The Engineer Department brought out a modification of the design of the existing line of gasoline-driven shovels by applying caterpillar traction to the larger sizes, thus doing away with the labor required to plank up and block shovels that move on wheels.

When we entered the war, the explosive trinitrotoluol was standard for our Army for mining and demolition purposes. The Bureau of Mines, in cooperation with the Engineer Department, developed an explosive which is cheaper than T. N. T. and promises to replace it for engineering operations.

We also improved the devices commercially used in electrical detonation of distributed charges, our improved detonators being more certain and reliable than anything in use.

Commercial machines for detonating as many as 250 standard No. 8 caps were developed for the Panama Canal, but the machines in common use had seen little improvement for 25 years. As a result of the development by the Engineer Corps, a machine capable of detonating 120 caps was obtained, weighing no more than the 30-cap commercial blasting machine and costing slightly less.

A second machine was developed, capable of exploding 500 caps, at a price not greatly above the price of a 30-cap commercial machine. Mining engineers who saw this development stated that it would have a high commercial value, as these improved machines would make electric blasting more positive and dependable than any other form of detonation, as well as making it possible to set off a large series of charges simultaneously. The Panama Canal machine weighed 35 pounds and cost $126. Our 500-cap machine weighed 30 pounds and cost $35. The du Pont 30-cap machine weighed 25 pounds and cost $25. Our small machine weighed 20 pounds, cost $22.50, and would fire 120 caps.

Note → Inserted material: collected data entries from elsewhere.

Lemma toggle_zip_commutes_default :
  (toggle_zip "94022" ;;; toggle_zip "12345") (mkWorld (loaded default_data) "")
  = (toggle_zip "12345" ;;; toggle_zip "94022") (mkWorld (loaded default_data) "")
  /\ snd ((toggle_zip "94022" ;;; toggle_zip "12345")
            (mkWorld (loaded default_data) "")) = Return tt.
Proof.
  apply (@toggle_zip_commutes (loaded default_data) "" "94022" "12345").
  - discriminate.
  - simpl. tauto.
  - simpl. tauto.
Defined.

(** ** Hiding a zip code *)

Lemma filter_other_absent (z : string) (l : list string) :
  ~ In z l -> filter (fun k => negb (String.eqb k z)) l = l.
Proof.
  induction l as [|k l IH]; simpl; [reflexivity|].
  intros N. destruct (String.eqb_spec k z) as [-> | D]; [tauto|].
  simpl. f_equal. apply IH. tauto.
Qed.

Lemma active_after_switch_off (zs : PyDict.dict bool) (z : string) :
  NoDup (PyDict.keys zs) ->
  PyDict.get zs z = Some true ->
  map fst (filter (fun kv => snd kv) (PyDict.set zs z false))
  = filter (fun k => negb (String.eqb k z))
      (map fst (filter (fun kv => snd kv) zs)).
Proof.
  induction zs as [|[k v] zs IH]; simpl; [discriminate|].
  intros N G. inversion N as [|? ? N0 N']; subst.
  destruct (String.eqb_spec k z) as [-> | D].
  - inversion G; subst. simpl. rewrite String.eqb_refl. simpl.
    rewrite filter_other_absent; [reflexivity|].
    intros I. apply N0. apply in_map_iff in I. destruct I as [kv [E I]].
    apply filter_In in I. unfold PyDict.keys. apply in_map_iff.
    exists kv. tauto.
  - simpl. destruct v; simpl.
    + destruct (String.eqb_spec k z); [contradiction|]. simpl.
      f_equal. now apply IH.
    + now apply IH.
Qed.

Lemma cell_of_data_times (d d' : DataSet) (stat : Stats) (z t : string) :
  _data d' = _data d -> cell_of d' stat z t = cell_of d stat z t.
Proof.
  intros E. unfold cell_of. now rewrite !statistics_for_eq, E.
Qed.

Lemma filter_rows_map (A : Type) (f : string -> A) (p : string -> bool)
    (l : list string) :
  filter (fun r => p (fst r)) (map (fun z => (z, f z)) l)
  = map (fun z => (z, f z)) (filter p l).
Proof.
  induction l as [|x l IH]; simpl; [reflexivity|].
  destruct (p x); simpl; now rewrite IH.
Qed.

(** X14: switching off a zip code that is on and displaying the table
    shows the table of before without the row of that zip code: the columns
    and the other rows, with their order and their cells, are the same. *)
Theorem toggled_off_zip_loses_its_row :
  forall (d : DataSet) (out z : string) (stat : Stats) (rs : list reading),
    _data d = Some rs -> rs <> [] ->
    NoDup (PyDict.keys (_zips d)) ->
    PyDict.get (_zips d) z = Some true ->
    snd ((toggle_zip z ;;; display_cross_table stat) (mkWorld d out)) = Return tt
    /\ stdout (fst ((toggle_zip z ;;; display_cross_table stat) (mkWorld d out)))
       = out ++ render_table
                  (mkTable (columns (table_of d stat))
                     (filter (fun r => negb (String.eqb (fst r) z))
                        (rows (table_of d stat)))).
Proof.
  intros d out z stat rs Hd Hrs N G. unfold bind.
  rewrite toggle_zip_run, G, display_cross_table_run. cbn [negb fst snd stdout].
  split; [reflexivity|].
  cbn [with_zips _data]. rewrite Hd.
  destruct rs as [|r rs']; [congruence|]. cbn [truthy]. f_equal. f_equal.
  rewrite filtered_keys_active.
  2:{ cbn [with_zips _zips]. rewrite keys_set_present; [exact N|].
      apply contains_In. unfold PyDict.contains. now rewrite G. }
  unfold table_of, table_with_rows, active_zips.
  cbn [with_zips _zips _times columns rows].
  rewrite (@active_after_switch_off (_zips d) z N G).
  rewrite (@filter_rows_map _
             (fun z0 => map (cell_of d stat z0) (_times d))
             (fun k => negb (String.eqb k z))).
  f_equal. apply map_ext. intros k. f_equal. apply map_ext. intros t.
  now apply cell_of_data_times.
Qed.

Lemma toggled_off_zip_loses_its_row_default :
  snd ((toggle_zip "94022" ;;; display_cross_table AVG)
         (mkWorld (loaded default_data) "")) = Return tt
  /\ stdout (fst ((toggle_zip "94022" ;;; display_cross_table AVG)
                    (mkWorld (loaded default_data) "")))
     = "" ++ render_table
               (mkTable (columns (table_of (loaded default_data) AVG))
                  (filter (fun r => negb (String.eqb (fst r) "94022"))
                     (rows (table_of (loaded default_data) AVG)))).
Proof.
  apply (@toggled_off_zip_loses_its_row (loaded default_data) "" "94022" AVG
           default_data).
  - reflexivity.
  - discriminate.
  - change (NoDup ["12345"; "94022"; "94040"]).
    repeat (constructor; [simpl; intuition discriminate|]). constructor.
  - reflexivity.
Defined.

(** ** The earlier revision *)

(** X15: in the earlier revision the constructor passes the header through
    the setter: with at most 30 characters it builds the same object as the
    constructor of today, with more it raises [ValueError] and builds
    nothing. *)
Theorem sample_constructor_validates_header :
  forall h : string,
    ((String.length h <= 30)%nat ->
     Sample.__init__ h = Return (DataSetClass.__init__ h))
    /\ ((30 < String.length h)%nat -> Sample.__init__ h = Raise ValueError).
Proof.
  intros h. unfold Sample.__init__. rewrite set_header_run. split; intros H.
  - apply Nat.leb_le in H. now rewrite H.
  - apply Nat.leb_gt in H. now rewrite H.
Qed.

Lemma sample_constructor_validates_header_default :
  Sample.__init__ "CLEAN AIR 2022" = Return (DataSetClass.__init__ "CLEAN AIR 2022")
  /\ Sample.__init__ long_header = Raise ValueError.
Proof.
  split.
  - apply (proj1 (sample_constructor_validates_header "CLEAN AIR 2022")).
    simpl. lia.
  - apply (proj2 (sample_constructor_validates_header long_header)).
    simpl. lia.
Defined.

(** ** The layout of the table *)

Lemma concat_fixed_length (w : nat) (l : list string) :
  Forall (fun s => String.length s = w) l ->
  String.length (String.concat "" l) = (w * List.length l)%nat.
Proof.
  induction l as [|s l IH]; intros F.
  - simpl. lia.
  - inversion F as [|? ? Hs F']; subst.
    rewrite concat_empty_cons, length_append, IH by assumption.
    cbn [List.length]. lia.
Qed.

Lemma nl_length : String.length nl = 1%nat.
Proof. reflexivity. Qed.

In addition to this there might be mentioned other projects developed primarily for war purposes but which will be available for the industrial uses of peace. These included portable well-drilling outfits of a new type, alcohol stills of a small size for the utilization of waste products in small units, sound reducers on the exhaust pipes of gasoline engines, air strainers to minimize the chances of dust and grit entering gasoline engines. When the war ended we were working on the problem of hastening the setting of concrete and were also studying the production in this country of photographic colors and tone chemicals formerly secured only from Germany.

In general, mention should be made of the exhaustive tests in many industries conducted by the Engineer depot and by special detachments of Engineers. Tests were made of hundreds of pieces of apparatus, and these tests led to many improvements in American manufacture. Illustrating how these tests were regarded by individual concerns, the Cleveland Tractor Co., after a test of its equipment conducted by Army Engineers, stated: "Our people consider this test to be the most valuable ever undertaken by this company." This is indicative of benefits scattered throughout American industry by the engineering war tests.

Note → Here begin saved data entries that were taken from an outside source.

(** ** C7: [validateGraph] and [assertValid] *)

Lemma valid_iff_no_errors (graph : MediaGraph) :
  valid (validateGraph graph) = true <-> errors (validateGraph graph) = [].
Proof.
  change (valid (validateGraph graph))
    with (length (errors (validateGraph graph)) =? 0)%nat.
  destruct (errors (validateGraph graph)); simpl; split; congruence.
Qed.

(** The checks do not stop at the first failure: the empty graph fails both
    the input check and the destination check, in that order. *)
Example validateGraph_accumulates :
  map message (errors (validateGraph createMediaGraph))
  = ["At least one input is required"; "Output destination is required"].
Proof. reflexivity. Qed.

Lemma in_concat_imap {A B : Type} (f : nat -> A -> list B) (l : list A) (x : A) (e : B) :
  In x l -> (forall i, In e (f i x)) -> In e (concat (imap f l)).
Proof.
  revert f. induction l as [|a l IH]; intros f Hin He; [contradiction|].
  simpl. apply in_or_app. destruct Hin as [-> | Hin].
  - left. apply He.
  - right. apply IH; [exact Hin|]. intros i. apply He.
Qed.

(** Every error a filter check finds is in the list [validateGraph]
    returns, whatever else was found before it. *)
Lemma validateGraph_collects_filter_errors (graph : MediaGraph) (e : ValidationError) :
  (exists stream filter,
      In stream (videoStreams graph) /\ In filter (vs_filters stream)
      /\ In e (validateVideoFilter filter (getInputIds graph)))
  \/ (exists stream filter,
         In stream (audioStreams graph) /\ In filter (as_filters stream)
         /\ In e (validateAudioFilter filter)) ->
  In e (errors (validateGraph graph)).
Proof.
  intros H. unfold validateGraph. cbn [errors]. rewrite !in_app_iff.
  destruct H as [(stream & filter & Hs & Hf & He) | (stream & filter & Hs & Hf & He)].
  - do 3 right. left. apply (in_concat_imap _ _ stream e Hs).
    intros i. unfold validateVideoStream. apply in_or_app. right.
    apply in_concat. eexists. split; [|exact He].
    apply in_map_iff. now exists filter.
  - do 4 right. left. apply (in_concat_imap _ _ stream e Hs).
    intros i. unfold validateAudioStream. apply in_or_app. right.
    apply in_concat. eexists. split; [|exact He].
    apply in_map_iff. now exists filter.
Qed.

(** ** C6: the frame-rate check *)

Lemma fps_check (value : number) (round : option FpsRound) (inputIds : Js.StringSet.t) :
  validateVideoFilter (Fps value round) inputIds = []
  <-> Js.le value (Js.ofZ 0) = false /\ Js.gt value (Js.ofZ 240) = false.
Proof.
  simpl. unfold pushIf.
  destruct (Js.le value (Js.ofZ 0)), (Js.gt value (Js.ofZ 240)); simpl;
    split; try tauto; try discriminate; intros [? ?]; discriminate.
Qed.

(** C6.  A frame rate of one half is below 1, and the validator reports
    nothing for it: the filter check returns no error and the graph that
    holds the filter is valid.  [validateFps], the range check of
    [utils/validation.ts] for the same quantity, throws on it. *)
Theorem fps_below_one_is_accepted :
  Js.lt half (Js.ofZ 1) = true
  /\ validateVideoFilter (Fps half None) (getInputIds halfFpsGraph) = []
  /\ validateGraph halfFpsGraph = {| valid := true; errors := []; warnings := [] |}
  /\ exists e, validateFps half = Throw e.
Proof.
  split; [reflexivity|]. split; [reflexivity|]. split; [reflexivity|].
  eexists. reflexivity.
Qed.

(** ** C5: escaping of free-text values *)

Lemma replaceAll_app (c : ascii) (r a b : string) :
  Js.replaceAll c r (a +:+ b) = Js.replaceAll c r a +:+ Js.replaceAll c r b.
Proof.
  induction a as [|x a IH]; [reflexivity|].
  rewrite append_cons. simpl.
  destruct (Ascii.eqb x c); rewrite IH; [|reflexivity].
  now rewrite append_assoc.
Qed.

Lemma escapeValue_cons (c : ascii) (s : string) :
  escapeValue (String c s) = escapeChar c +:+ escapeValue s.
Proof.
  unfold escapeValue, escapeChar. simpl.
  destruct (Ascii.eqb_spec c "\") as [->|Hb]; [reflexivity|].
  simpl.
  destruct (Ascii.eqb_spec c ":") as [->|Hc]; [reflexivity|].
  simpl.
  destruct (Ascii.eqb_spec c "'") as [->|Hq]; reflexivity.
Qed.

(** Backslashes and colons do round-trip: on a value without a single quote,
    unescaping the escaped value gives the value back. *)
Lemma escape_round_trip_without_quote (s : string) :
  hasQuote s = false -> unescapeValue (escapeValue s) = s.
Proof.
  induction s as [|c s IH]; [reflexivity|].
  simpl hasQuote. intros H. apply orb_false_iff in H as [Hq Hs].
  rewrite escapeValue_cons. unfold escapeChar. rewrite Hq.
  destruct (Ascii.eqb_spec c "\") as [->|Hb].
  { rewrite !append_cons, append_nil_l. simpl. now rewrite IH. }
  destruct (Ascii.eqb_spec c ":") as [->|Hc].
  { rewrite !append_cons, append_nil_l. simpl. now rewrite IH. }
  rewrite append_cons, append_nil_l. simpl.
  apply Ascii.eqb_neq in Hb. rewrite Hb. now rewrite IH.
Qed.

(** C5.  A single quote is replaced by the four characters ['\''], of which
    unescaping leaves three quotes, not the one that was written; the fade
    serializer embeds the four characters as they are. *)
Theorem escape_quote_round_trip_fails :
  escapeValue "'" = "'\''"
  /\ unescapeValue (escapeValue "'") = "'''"
  /\ serializeVideoFilter (Fade FadeIn (Js.ofZ 0) (Js.ofZ 1) (Some "'"))
     = "fade=t=in:st=0:d=1:c='\''".
Proof. repeat split; reflexivity. Qed.

(** ** C4 and C10: trim filters *)

Lemma timeParts_nonempty (start end_ duration : option number) :
  is_Some start \/ is_Some end_ \/ is_Some duration ->
  (0 <? length (timeParts start end_ duration))%nat = true.
Proof.
  intros H. unfold timeParts.
  destruct start as [s|]; [reflexivity|].
  destruct end_ as [e|]; [reflexivity|].
  destruct duration as [d|]; [reflexivity|].
  destruct H as [[x Hx] | [[x Hx] | [x Hx]]]; discriminate.
Qed.

(** C4.  A video trim filter with a start, an end or a duration serializes
    to its trim expression followed, in the same string, by
    [,setpts=PTS-STARTPTS]; the result is never the trim expression alone. *)
Theorem trim_is_followed_by_setpts (start end_ duration : option number) :
  is_Some start \/ is_Some end_ \/ is_Some duration ->
  serializeVideoFilter (Trim start end_ duration)
  = ("trim=" +:+ Js.join ":" (timeParts start end_ duration)) +:+ ",setpts=PTS-STARTPTS"
  /\ serializeVideoFilter (Trim start end_ duration)
     <> "trim=" +:+ Js.join ":" (timeParts start end_ duration).
Proof.
  intros H. apply timeParts_nonempty in H.
  assert (Heq : serializeVideoFilter (Trim start end_ duration)
                = ("trim=" +:+ Js.join ":" (timeParts start end_ duration))
                  +:+ ",setpts=PTS-STARTPTS").
  { unfold serializeVideoFilter. rewrite H. now rewrite append_assoc. }
  split; [exact Heq|].
  rewrite Heq. intros Habs. apply append_eq_self in Habs. discriminate.
Qed.

(** C10.  With start, end and duration all absent, the video trim filter
    serializes to [null] and the audio trim filter to [anull], with no
    timestamp reset. *)
Theorem empty_trim_is_identity_filter :
  serializeVideoFilter (Trim None None None) = "null"
  /\ serializeAudioFilter (ATrim None None None) = "anull".
Proof. split; reflexivity. Qed.

(** ** C8: scale dimensions *)

Lemma compare_ofZ (a b : Z) :
  Js.compare (Js.ofZ a) (Js.ofZ b) = Some (a ?= b)%Z.
Proof.
  unfold Js.compare, Js.ofZ, Qc_of_Z, Qccompare, Qcompare, inject_Z. simpl.
  rewrite !Z.mul_1_r. reflexivity.
Qed.

Lemma seq_ofZ (a b : Z) : Js.seq (Js.ofZ a) (Js.ofZ b) = (a =? b)%Z.
Proof.
  unfold Js.seq. rewrite compare_ofZ.
  destruct (Z.eqb_spec a b) as [->|Hne].
  - now rewrite Z.compare_refl.
  - destruct (Z.compare_spec a b); [contradiction | reflexivity | reflexivity].
Qed.

Lemma effectiveDimension_auto (d : option number) :
  autoDimension d -> effectiveDimension d = Js.ofZ (-2).
Proof. intros [-> | ->]; reflexivity. Qed.

Lemma effectiveDimension_explicit (v : Z) :
  v <> -1 -> effectiveDimension (Some (Js.ofZ v)) = Js.ofZ v.
Proof.
  intros Hv. unfold effectiveDimension. simpl.
  rewrite seq_ofZ. apply Z.eqb_neq in Hv. now rewrite Hv.
Qed.

Lemma effectiveDimension_never_raw (d : option number) :
  Js.seq (effectiveDimension d) (Js.ofZ (-1)) = false.
Proof.
  unfold effectiveDimension.
  destruct (Js.seq (default (Js.ofZ (-2)) d) (Js.ofZ (-1))) eqn:H;
    [reflexivity | exact H].
Qed.

Lemma serializeVideoFilter_scale
      (width height : option number) (algorithm : option ScaleAlgorithm)
      (force : option ForceAspect) :
  exists rest,
    serializeVideoFilter (Scale width height algorithm force)
    = "scale=w=" +:+ numStr (effectiveDimension width)
      +:+ ":h=" +:+ numStr (effectiveDimension height) +:+ rest
    /\ (algorithm = None -> force = None -> rest = "").
Proof.
  unfold serializeVideoFilter.
  set (W := numStr (effectiveDimension width)).
  set (H := numStr (effectiveDimension height)).
  destruct algorithm as [a|], force as [f|].
  - exists (":flags=" +:+ ScaleAlgorithm_str a
            +:+ ":force_original_aspect_ratio=" +:+ ForceAspect_str f).
    split; [|discriminate].
    destruct a, f; cbn -[String.append numStr effectiveDimension];
      unfold Js.join; cbn -[String.append numStr effectiveDimension];
      rewrite ?append_assoc, ?append_nil_l; reflexivity.
  - exists (":flags=" +:+ ScaleAlgorithm_str a).
    split; [|discriminate].
    destruct a; cbn -[String.append numStr effectiveDimension];
      unfold Js.join; cbn -[String.append numStr effectiveDimension];
      rewrite ?append_assoc, ?append_nil_l; reflexivity.
  - exists (":force_original_aspect_ratio=" +:+ ForceAspect_str f).
    split; [|discriminate].
    destruct f; cbn -[String.append numStr effectiveDimension];
      unfold Js.join; cbn -[String.append numStr effectiveDimension];
      rewrite ?append_assoc, ?append_nil_l; reflexivity.
  - exists "". split; [|reflexivity].
    cbn -[String.append numStr effectiveDimension];
      unfold Js.join; cbn -[String.append numStr effectiveDimension];
      rewrite ?append_assoc, ?append_nil_l, ?append_nil_r; reflexivity.
Qed.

While practically all of the research work which resulted in the developments and improvements noted was conducted by Engineer officers while on duty at the General Engineer Depot in Washington, since the transfer of the functions of the General Engineer Depot to the Division of Purchase, Storage and Traffic, November 1, 1918, much of this research work has been and still is being carried on by the latter division.

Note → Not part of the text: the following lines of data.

(** * pi-spi-sdk: the build scripts, the error mapper and the query builder

    A shallow embedding of
    - [scripts/pre-generate.js]  (the OpenAPI spec normalizer),
    - [scripts/post-generate.js] (the generated-model patcher),
    - [src/error-handler.ts]     ([handleApiError]),
    - [src/query-builder.ts]     ([QueryBuilder]),
    followed by the properties the specification states about them. *)

From Stdlib Require Import ZArith List Ascii String Bool Lia.
From Stdlib Require Import Numbers.DecimalString.
From stdpp Require Import base option gmap strings.
Import ListNotations.

Local Open Scope string_scope.

(* ===================================================================== *)
(** * JavaScript values *)
(* ===================================================================== *)

Module JS.

(** Strings are held as their UTF-8 bytes.  Case mapping is the ASCII one:
    it is exact wherever the scripts compare against ASCII words (the HTTP
    method names), and for path segments that start with an ASCII
    character, which is what URI path templates are made of. *)

Definition dquote : ascii := ascii_of_nat 34.
Definition backslash : ascii := ascii_of_nat 92.
Definition newline : ascii := ascii_of_nat 10.

Definition str1 (c : ascii) : string := String c EmptyString.

Definition is_lower (c : ascii) : bool :=
  (97 <=? nat_of_ascii c)%nat && (nat_of_ascii c <=? 122)%nat.
Definition is_upper (c : ascii) : bool :=
  (65 <=? nat_of_ascii c)%nat && (nat_of_ascii c <=? 90)%nat.
Definition is_digit (c : ascii) : bool :=
  (48 <=? nat_of_ascii c)%nat && (nat_of_ascii c <=? 57)%nat.

Definition upper_char (c : ascii) : ascii :=
  if is_lower c then ascii_of_nat (nat_of_ascii c - 32) else c.
Definition lower_char (c : ascii) : ascii :=
  if is_upper c then ascii_of_nat (nat_of_ascii c + 32) else c.

Fixpoint map_string (f : ascii -> ascii) (s : string) : string :=
  match s with
  | EmptyString => EmptyString
  | String c r => String (f c) (map_string f r)
  end.

(** [s.toLowerCase()] and [s.toUpperCase()] *)
Definition toLowerCase : string -> string := map_string lower_char.
Definition toUpperCase : string -> string := map_string upper_char.

(** [s.charAt(0)]: the empty string when [s] is empty *)
Definition charAt0 (s : string) : string :=
  match s with
  | EmptyString => EmptyString
  | String c _ => str1 c
  end.

(** [s.slice(1)] *)
Definition slice1 (s : string) : string :=
  match s with
  | EmptyString => EmptyString
  | String _ r => r
  end.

For handling Engineer materials there were established the General Engineer Depot at Washington, D. C, embarkation depots at South Kearney, N. J., and Norfolk, Va., and shipping depots at Baltimore, Md., Philadelphia, Pa., Jacksonville, Fla., New Orleans, La., and Mobile, Ala. In addition, subdepots were organized at all of the divisional camps and cantonments.

The war demanded the production in America of quantities of precision instruments. These were required not only by the Ordnance Department for the equipment of artillery with sights and indirect fire-control apparatus but also by the Engineer Corps, the Signal Corps, the Bureau of Aircraft Production, and the Medical Department. These instruments were such things as aneroid barometers, pocket compasses, measuring tapes, surveyors' equipment generally, map-drawing outfits, draftsmen's supplies, and so on. For a large period of the war the procurement of precision instruments was in the hands of the General Engineer Depot. Later, when the War Department's supply activities were being consolidated, the purchasing of precision instruments, except the highly technical sound-ranging devices, was taken over by the Director of Purchase and Storage, the organization of the General Engineer Depot going along in the transfer. The development and the production of searchlights and sound-ranging apparatus remained in the hands of the Engineer Corps.